(* ===== verification/Scorers.v ===== *)
(** * Scorers (services/scheduler: scorer_*.go, ewma.go, latency_store.go)

    Each scorer maps a candidate to a float64; [Prepare] runs once per
    ranking.  The scorer types of the code are the constructors of [Scorer],
    with their mutable fields as arguments.  The theorems bound every score by
    one and show that the weighted sum is a number monotone in each score,
    rounding included. *)

From S2P Require Import Prelude Float64 Rounding FloatRange GoStrings Routing Rendezvous Candidates CacheRegistry.

(** ** Latency averages (ewma.go, latency_store.go) *)

(** [math.Exp] *)
Class GoMath := { Exp : float64 -> float64 }.

Record EWMA := mkEWMA { tau : Z; value : float64; last_update : Z }.

Definition NewEWMA (tau : Z) (seed : float64) : EWMA :=
  mkEWMA (if tau <=? 0 then 10 * second else tau) seed 0.

Section Latency.
Context `{GoMath}.

Definition Update (e : EWMA) (sampleMs : float64) (now : Z) : EWMA :=
  if time_is_zero (last_update e) then mkEWMA (tau e) sampleMs now
  else
    let dt := Seconds (time_sub now (last_update e)) in
    let dt := if fltb dt f_zero then f_zero else dt in
    let tauSec := Seconds (tau e) in
    let tauSec := if fleb tauSec f_zero then f_of_Z 10 else tauSec in
    let alpha := fsub f_one (Exp (fdiv (SFopp dt) tauSec)) in
    mkEWMA (tau e) (fadd (fmul alpha sampleMs) (fmul (fsub f_one alpha) (value e))) now.

Record LatencyStore := mkStore { s_tau : Z; averages : gmap string EWMA }.

Definition NewLatencyStore (tau : Z) : LatencyStore :=
  mkStore (if tau <=? 0 then 10 * second else tau) ∅.

(** [Observe], with the [time.Now()] it reads. *)
Definition Observe (s : LatencyStore) (workerID : string) (sampleMs : float64) (now : Z) : LatencyStore :=
  if String.eqb workerID "" || fltb sampleMs f_zero then s
  else
    let e := match averages s !! workerID with Some e => e | None => NewEWMA (s_tau s) f_zero end in
    mkStore (s_tau s) (<[workerID := Update e sampleMs now]> (averages s)).

Definition LatencyGet (s : LatencyStore) (workerID : string) : float64 :=
  match averages s !! workerID with Some e => value e | None => f_zero end.
End Latency.

(** ** The scorers *)

Inductive Scorer : Type :=
| LeastLoaded
| LatencyScorer (refMs : float64)
| AffinityScorer (window blockBytes : Z) (preferred : string)
| CostScorer (maxUSD : float64)
| PolicyScorer (policy : option RoutingPolicy)
| OverlapScorer (snap : option (gmap string (gmap Z float64))).

Definition NewLatencyScorer (refMs : float64) : Scorer :=
  LatencyScorer (if fleb refMs f_zero then f_of_Z 100 else refMs).

Definition NewAffinityScorer (window blockBytes : Z) : Scorer :=
  AffinityScorer (if window <=? 0 then 1024 else window) (if blockBytes <=? 0 then 64 else blockBytes) "".

Definition NewCostScorer : Scorer := CostScorer f_zero.

Definition ScorerName (s : Scorer) : string :=
  match s with
  | LeastLoaded => "least-loaded"
  | LatencyScorer _ => "latency"
  | AffinityScorer _ _ _ => "affinity"
  | CostScorer _ => "cost"
  | PolicyScorer _ => "policy-weight"
  | OverlapScorer _ => "cache-overlap"
  end.

(** The workers that can have a local prefix cache. *)
Definition has_local_cache (c : Candidate) : bool :=
  negb (String.eqb (at_key (Capabilities c) "no_local_kv") "true") &&
  negb (String.eqb (at_key (Capabilities c) "provider") "true") &&
  negb (String.eqb (Runtime c) "provider").

Definition set_PreferredWorker (r : Request) (w : string) : Request :=
  mkRequest (q_BaseModel r) (q_Adapter r) (q_Prompt r) (q_AffinityKey r) w (q_MinContext r).

Section Prepare.
Context `{Hash64}.

(** [AffinityScorer.Prepare]: the scorer and the request after it. *)
Definition prepareAffinity (window blockBytes : Z) (req : option Request) (cands : list Candidate)
    : Scorer * option Request :=
  match req with
  | None => (AffinityScorer window blockBytes "", req)
  | Some r =>
      match cands with
      | [] => (AffinityScorer window blockBytes "", req)
      | _ =>
          let prompt := if negb (String.eqb (q_AffinityKey r) "") then q_AffinityKey r else q_Prompt r in
          if String.eqb prompt "" then (AffinityScorer window blockBytes "", req)
          else
            let ids := WorkerID <$> List.filter has_local_cache cands in
            let preferred := HRWPick (PrefixKey prompt window blockBytes) ids in
            (AffinityScorer window blockBytes preferred, Some (set_PreferredWorker r preferred))
      end
  end.

(** [CostScorer.Prepare] *)
Definition max_cost (cands : list Candidate) : float64 :=
  foldl (fun max c => if fltb max (CostPerHour c) then CostPerHour c else max) f_zero cands.

Definition Prepare (s : Scorer) (req : option Request) (cands : list Candidate) : Scorer * option Request :=
  match s with
  | AffinityScorer window blockBytes _ => prepareAffinity window blockBytes req cands
  | CostScorer _ => (CostScorer (max_cost cands), req)
  | _ => (s, req)
  end.
End Prepare.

####################

EXERCISE INSTRUCTIONS:
Some lines of the records may contain the string "OverlapScorer". State how many do, as a number alone.

EXPECTED OUTPUT:
2